|About 4,500 apartment units are under construction in greater Charlotte. That's no glut, says Northwood Ravin CEO David Ravin, but it might not quite be clear sailing ahead.|
|That's a helluva coffee mug. That many new units is around what the market used to deliver annually four or five years ago, David tells us. ?So the number itself is not concerning. Maybe more of a future concern is the fact many of the projects currently under construction are all grouped in the same two or three submarkets, and many of those projects are competing for same renter profile."|
|The market used to see projects scattered across the larger metro area and were built to offer a variety of rental rates, David continues. But now Charlotte has a real concentration in the same ZIP codes and offering mostly the same rents. As for Northwood Ravin, its holdings are in various parts of Charlotte area, including Lake Norman (pictured: the Apartments at Birkdale Village), Southpark, Uptown, Pineville/Ballantyne, Southwest, and other submarkets.|
Greater Charlotte Apartment Association executive director Ken Szymanski gives us five reasons why the local apartment market will continue to see successful growth in the next two years:
1) Reluctance of consumers to commit to mortgage debt.
2) Preference by many consumers for the flexibility of rental housing and 12-month leases.

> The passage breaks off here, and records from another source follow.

(* ===== verification/Text.v ===== *)
(** Bytes, big-endian words and hexadecimal text.

    What the sources use of the language and its standard library when they
    read and write words and hexadecimal numbers: [to_be_bytes],
    [from_be_bytes], the formats [{:X}], [{:0nX}] and [{:0nx}], and
    [uN::from_str_radix(s, 16)].  A string is the list of its bytes, each a
    [Z] in [0, 256). *)

From S2P Require Import Prelude.
From Stdlib Require Import Ascii String.
From stdpp Require Import strings.

Local Open Scope Z_scope.

Abbreviation bytes := (list Z).

Definition bytes_of_string (s : string) : bytes :=
  (λ a, Z.of_N (N_of_ascii a)) <$> list_ascii_of_string s.

(** * Fixed width words, most significant byte first *)

Fixpoint be_bytes (n : nat) (z : Z) : bytes :=
  match n with
  | O => []
  | S m => (z / 2 ^ (8 * Z.of_nat m)) mod 256 :: be_bytes m z
  end.

Definition be_val (l : bytes) : Z := foldl (λ acc b, acc * 256 + b) 0 l.

Lemma length_be_bytes n z : length (be_bytes n z) = n.
Proof. induction n; simpl; congruence. Qed.

Lemma be_bytes_u8 n z : Forall u8 (be_bytes n z).
Proof.
  induction n; simpl; constructor; [|done].
  apply (Z.mod_pos_bound _ 256). lia.
Qed.

Lemma foldl_be_bytes n z acc :
  foldl (λ acc b, acc * 256 + b) acc (be_bytes n z) =
  acc * 2 ^ (8 * Z.of_nat n) + z mod 2 ^ (8 * Z.of_nat n).
Proof.
  revert acc. induction n as [|n IH]; intros acc; cbn [be_bytes foldl].
  - change (2 ^ (8 * Z.of_nat 0)) with 1. rewrite Z.mod_1_r. lia.
  - rewrite IH, Nat2Z.inj_succ.
    replace (8 * Z.succ (Z.of_nat n)) with (8 * Z.of_nat n + 8) by lia.
    rewrite Z.pow_add_r by lia. change (2 ^ 8) with 256.
    rewrite Z.rem_mul_r by lia. ring.
Qed.

Lemma be_val_be_bytes n z :
  in_u (8 * Z.of_nat n) z → be_val (be_bytes n z) = z.
Proof.
  intros Hz. unfold be_val. rewrite foldl_be_bytes, Z.mod_small by done. lia.
Qed.

Lemma foldl_be_val_split l acc :
  foldl (λ acc b, acc * 256 + b) acc l = acc * 256 ^ Z.of_nat (length l) + be_val l.
Proof.
  unfold be_val. revert acc. induction l as [|b l IH]; intros acc; cbn [foldl length].
  - change (256 ^ Z.of_nat 0) with 1. lia.
  - rewrite IH, (IH (0 * 256 + b)), Nat2Z.inj_succ, Z.pow_succ_r by lia. ring.
Qed.

Lemma be_val_cons b l :
  be_val (b :: l) = b * 256 ^ Z.of_nat (length l) + be_val l.
Proof. apply (foldl_be_val_split l (0 * 256 + b)). Qed.

Lemma be_val_app l1 l2 :
  be_val (l1 ++ l2) = be_val l1 * 256 ^ Z.of_nat (length l2) + be_val l2.
Proof.
  induction l1 as [|b l1 IH]; [done|]. cbn [app].
  rewrite !be_val_cons, IH, length_app, Nat2Z.inj_add, Z.pow_add_r by lia. ring.
Qed.

Lemma be_val_bound l :
  Forall u8 l → 0 ≤ be_val l < 256 ^ Z.of_nat (length l).
Proof.
  induction 1 as [|b l Hb _ IH]; [by cbv|].
  rewrite be_val_cons. cbn [length]. rewrite Nat2Z.inj_succ, Z.pow_succ_r by lia.
  unfold in_u in Hb. change (2 ^ 8) with 256 in Hb. nia.
Qed.

(** * Hexadecimal text *)

Definition hex_digit (upper : bool) (d : Z) : Z :=
  if d <? 10 then 48 + d else (if upper then 55 else 87) + d.

(** [char::to_digit(16)]: both cases are read. *)
Definition of_hex_digit (c : Z) : option Z :=
  if (48 <=? c) && (c <=? 57) then Some (c - 48)
  else if (65 <=? c) && (c <=? 70) then Some (c - 55)
  else if (97 <=? c) && (c <=? 102) then Some (c - 87)
  else None.

(** The digits of a number, most significant first, with no leading zero.
    32 steps are enough for every 128-bit number. *)
Fixpoint digits16 (fuel : nat) (z : Z) : list Z :=
  match fuel with
  | O => [z mod 16]
  | S f => if z <? 16 then [z] else digits16 f (z / 16) ++ [z mod 16]
  end.

(** [{:X}] (upper) and [{:x}]. *)
Definition fmt_hex (upper : bool) (z : Z) : bytes :=
  hex_digit upper <$> digits16 32 z.

(** [{:0nX}] and [{:0nx}]: padded on the left with zeros. *)
Definition fmt_hex_pad (upper : bool) (n : nat) (z : Z) : bytes :=
  let d := fmt_hex upper z in replicate (n - length d) 48 ++ d.

(** [uW::from_str_radix(s, 16)]: a leading [+] is skipped, an empty digit
    string, any other character and a value of [w] bits or more are errors. *)
Fixpoint parse_digits (w acc : Z) (s : bytes) : option Z :=
  match s with
  | [] => Some acc
  | c :: s' =>
      d ← of_hex_digit c;
      if acc * 16 + d <? 2 ^ w then parse_digits w (acc * 16 + d) s' else None
  end.

Definition from_str_radix16 (w : Z) (s : bytes) : option Z :=
  match s with
  | [] => None
  | [43] => None
  | [45] => None
  | 43 :: s' => parse_digits w 0 s'
  | _ => parse_digits w 0 s
  end.

Lemma of_hex_digit_digit upper d :
  0 ≤ d < 16 → of_hex_digit (hex_digit upper d) = Some d.
Proof.
  intros Hd. unfold of_hex_digit, hex_digit.
  destruct upper; repeat case_match; first [f_equal; lia | lia].
Qed.

Lemma hex_digit_not_plus upper d : 0 ≤ d < 16 → hex_digit upper d ≠ 43 ∧ hex_digit upper d ≠ 45.
Proof. unfold hex_digit. intros. destruct upper; case_match; lia. Qed.

Lemma digits16_range fuel z : 0 ≤ z → Forall (λ d, 0 ≤ d < 16) (digits16 fuel z).
Proof.
  revert z. induction fuel as [|f IH]; intros z Hz; simpl.
  - repeat constructor; apply Z.mod_pos_bound; lia.
  - zcase; [repeat constructor; lia|]. apply Forall_app. split.
    + apply IH, Z.div_pos; lia.
    + repeat constructor; apply Z.mod_pos_bound; lia.
Qed.

Lemma digits16_nonempty fuel z : digits16 fuel z ≠ [].
Proof. destruct fuel; simpl; [done|]. zcase; [done|]. by destruct (digits16 fuel (z / 16)). Qed.

Lemma length_digits16 fuel z n :
  0 ≤ z < 16 ^ Z.of_nat (S n) → (length (digits16 fuel z) ≤ S n)%nat.
Proof.
  revert z n. induction fuel as [|f IH]; intros z n Hz; simpl; [lia|].
  zcase; simpl; [lia|]. rewrite length_app. simpl.
  destruct n as [|n]; [change (16 ^ Z.of_nat 1) with 16 in Hz; lia|].
  enough (length (digits16 f (z / 16)) ≤ S n)%nat by lia.
  apply IH. rewrite (Nat2Z.inj_succ (S n)), Z.pow_succ_r in Hz by lia.
  split; [apply Z.div_pos; lia|]. apply Z.div_lt_upper_bound; lia.
Qed.

Lemma parse_digits_app w acc s1 s2 :
  parse_digits w acc (s1 ++ s2) = parse_digits w acc s1 ≫= λ a, parse_digits w a s2.
Proof.
  revert acc. induction s1 as [|c s1 IH]; intros acc; simpl; [done|].
  destruct (of_hex_digit c) as [d|]; simpl; [|done]. by destruct (_ <? _).
Qed.

Lemma parse_digits16 w upper fuel z :
  0 ≤ z < 2 ^ w → z < 16 ^ Z.of_nat (S fuel) →
  parse_digits w 0 (hex_digit upper <$> digits16 fuel z) = Some z.
Proof.
  revert z. induction fuel as [|f IH]; intros z Hz Hf.
  - change (16 ^ Z.of_nat 1) with 16 in Hf. simpl.
    rewrite Z.mod_small, of_hex_digit_digit by lia. simpl.
    rewrite (proj2 (Z.ltb_lt _ _)) by lia. done.
  - cbn [digits16]. zcase.
    + simpl. rewrite of_hex_digit_digit by lia. simpl.
      rewrite (proj2 (Z.ltb_lt _ _)) by lia. done.
    + rewrite fmap_app, parse_digits_app.
      assert (z / 16 ≤ z) by (apply Z.div_le_upper_bound; lia).
      rewrite IH; [| split; [apply Z.div_pos|]; lia |].
      2:{ rewrite (Nat2Z.inj_succ (S f)), Z.pow_succ_r in Hf by lia.
          apply Z.div_lt_upper_bound; lia. }
      pose proof (Z.div_mod z 16 ltac:(lia)).
      pose proof (Z.mod_pos_bound z 16 ltac:(lia)).
      cbn [mbind option_bind fmap list_fmap parse_digits].
      rewrite of_hex_digit_digit by done. simpl.
      replace (z / 16 * 16 + z mod 16) with z by lia.
      by rewrite (proj2 (Z.ltb_lt _ _)) by lia.
Qed.

Lemma parse_digits_zeros w n s :
  0 < w → parse_digits w 0 (replicate n 48 ++ s) = parse_digits w 0 s.
Proof.
  intros Hw. induction n as [|n IH]; [done|]. cbn [replicate app parse_digits].
  change (of_hex_digit 48) with (Some 0). simpl.
  rewrite (proj2 (Z.ltb_lt _ _)) by lia. done.
Qed.

(** A digit string never looks signed, so the sign rules do not apply. *)
Lemma from_str_radix16_digits w c s :
  c ≠ 43 → c ≠ 45 → from_str_radix16 w (c :: s) = parse_digits w 0 (c :: s).
Proof.
  intros H1 H2. unfold from_str_radix16.
  repeat case_match; simplify_eq; done.
Qed.

Lemma fmt_hex_parse w upper z :
  0 < w ≤ 132 → in_u w z → from_str_radix16 w (fmt_hex upper z) = Some z.
Proof.
  intros Hw Hz. unfold fmt_hex.
  pose proof (digits16_range 32 z ltac:(apply Hz)) as Hr.
  assert (parse_digits w 0 (hex_digit upper <$> digits16 32 z) = Some z) as Hp.
  { apply parse_digits16; [done|].
    change (16 ^ Z.of_nat 33) with (2 ^ 132).
    assert (2 ^ w ≤ 2 ^ 132) by (apply Z.pow_le_mono_r; lia).
    unfold in_u in Hz. lia. }
  destruct (digits16 32 z) as [|d l] eqn:Hd; [by apply digits16_nonempty in Hd|].
  inversion_clear Hr. cbn [fmap list_fmap] in *.
  rewrite from_str_radix16_digits; [done|..]; by apply hex_digit_not_plus.
Qed.

Lemma fmt_hex_pad_parse w upper n z :
  0 < w ≤ 132 → in_u w z → from_str_radix16 w (fmt_hex_pad upper n z) = Some z.
Proof.
  intros Hw Hz. pose proof (fmt_hex_parse w upper z Hw Hz) as Hp.
  unfold fmt_hex_pad. destruct (n - length (fmt_hex upper z))%nat as [|k]; [done|].
  cbn [replicate app]. rewrite from_str_radix16_digits by done.
  change (48 :: replicate k 48 ++ fmt_hex upper z)
    with (replicate (S k) 48 ++ fmt_hex upper z).
  rewrite parse_digits_zeros by lia. revert Hp. unfold fmt_hex.
  pose proof (digits16_range 32 z ltac:(apply Hz)) as Hr.
  destruct (digits16 32 z) as [|d l] eqn:Hd; [by apply digits16_nonempty in Hd|].
  inversion_clear Hr. cbn [fmap list_fmap].
  rewrite from_str_radix16_digits; [done|..]; by apply hex_digit_not_plus.
Qed.

Lemma length_fmt_hex_pad upper n z :
  0 ≤ z < 16 ^ Z.of_nat (S n) → length (fmt_hex_pad upper (S n) z) = S n.
Proof.
  intros Hz. unfold fmt_hex_pad, fmt_hex.
  rewrite length_app, length_replicate, !length_fmap.
  pose proof (length_digits16 32 z n Hz). lia.
Qed.

(** * The order of byte strings, [Ord for [u8]]: lexicographic *)

Fixpoint bytes_cmp (a b : bytes) : comparison :=
  match a, b with
  | [], [] => Eq
  | [], _ :: _ => Lt
  | _ :: _, [] => Gt
  | x :: a', y :: b' => match x ?= y with Eq => bytes_cmp a' b' | c => c end
  end.

(** On strings of the same length it is the order of the big-endian values. *)
Lemma bytes_cmp_be_val a b :
  length a = length b → Forall u8 a → Forall u8 b →
  bytes_cmp a b = (be_val a ?= be_val b).
Proof.
  intros Hlen Ha. revert b Hlen.
  induction Ha as [|x a Hx Ha IH]; intros [|y b] Hlen Hb; simplify_eq/=; [done|].
  inversion_clear Hb. rewrite !be_val_cons, IH, Hlen by done.
  pose proof (be_val_bound a Ha) as Ba. rewrite Hlen in Ba.
  pose proof (be_val_bound b ltac:(done)) as Bb.
  destruct (Z.compare_spec x y) as [->|?|?]; symmetry.
  - apply Z.add_compare_mono_l.
  - apply Z.compare_lt_iff. nia.
  - apply Z.compare_gt_iff. nia.
Qed.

3) Lifestyle preferences of young adults, with an emphasis on social life, personal time, and short commutes. Also, young adults and others prefer geographic mobility to pursue their career paths.
4) Growth in solo-person households (28% and increasing) at the same time as a declining share of households consisting of dual parents with kids (24% and dropping).
5) Growth of the apartment market still is largely a function of the size of the total labor force: as Charlotte goes, so goes the Charlotte apartment market.